Saved data entries
——————————

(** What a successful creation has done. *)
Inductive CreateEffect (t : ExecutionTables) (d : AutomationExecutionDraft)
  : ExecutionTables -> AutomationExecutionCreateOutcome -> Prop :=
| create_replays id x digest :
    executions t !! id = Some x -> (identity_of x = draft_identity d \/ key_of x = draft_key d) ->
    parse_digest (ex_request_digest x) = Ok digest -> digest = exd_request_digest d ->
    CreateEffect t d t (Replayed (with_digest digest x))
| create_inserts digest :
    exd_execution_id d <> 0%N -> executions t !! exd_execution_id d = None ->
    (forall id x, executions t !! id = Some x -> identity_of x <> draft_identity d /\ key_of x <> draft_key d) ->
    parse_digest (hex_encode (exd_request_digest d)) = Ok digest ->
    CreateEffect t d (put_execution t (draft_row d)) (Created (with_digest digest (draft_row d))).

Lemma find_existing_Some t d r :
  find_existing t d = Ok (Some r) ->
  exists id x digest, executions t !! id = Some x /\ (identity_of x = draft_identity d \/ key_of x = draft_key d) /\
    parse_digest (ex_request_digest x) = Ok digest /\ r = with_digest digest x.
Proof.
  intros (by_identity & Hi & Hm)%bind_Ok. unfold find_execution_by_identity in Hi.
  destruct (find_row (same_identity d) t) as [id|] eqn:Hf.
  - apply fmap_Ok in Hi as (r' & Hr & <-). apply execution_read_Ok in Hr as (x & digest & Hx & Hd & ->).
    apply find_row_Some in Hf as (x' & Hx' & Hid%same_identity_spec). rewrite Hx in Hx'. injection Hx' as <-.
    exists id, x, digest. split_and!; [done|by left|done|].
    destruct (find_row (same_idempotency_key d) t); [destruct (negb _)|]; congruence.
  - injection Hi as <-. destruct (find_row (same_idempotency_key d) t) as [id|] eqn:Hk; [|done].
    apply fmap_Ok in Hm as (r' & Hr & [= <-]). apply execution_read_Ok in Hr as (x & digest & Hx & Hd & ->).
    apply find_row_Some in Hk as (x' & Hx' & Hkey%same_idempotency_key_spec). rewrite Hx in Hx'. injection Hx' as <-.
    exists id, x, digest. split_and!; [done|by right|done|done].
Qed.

——————————

From the line holding "apply find_row_Some in Hk" down to the final line above, quote every line exactly and only those lines.

■ EXPECTED ANSWER:
    apply find_row_Some in Hk as (x' & Hx' & Hkey%same_idempotency_key_spec). rewrite Hx in Hx'. injection Hx' as <-.
    exists id, x, digest. split_and!; [done|by right|done|done].
Qed.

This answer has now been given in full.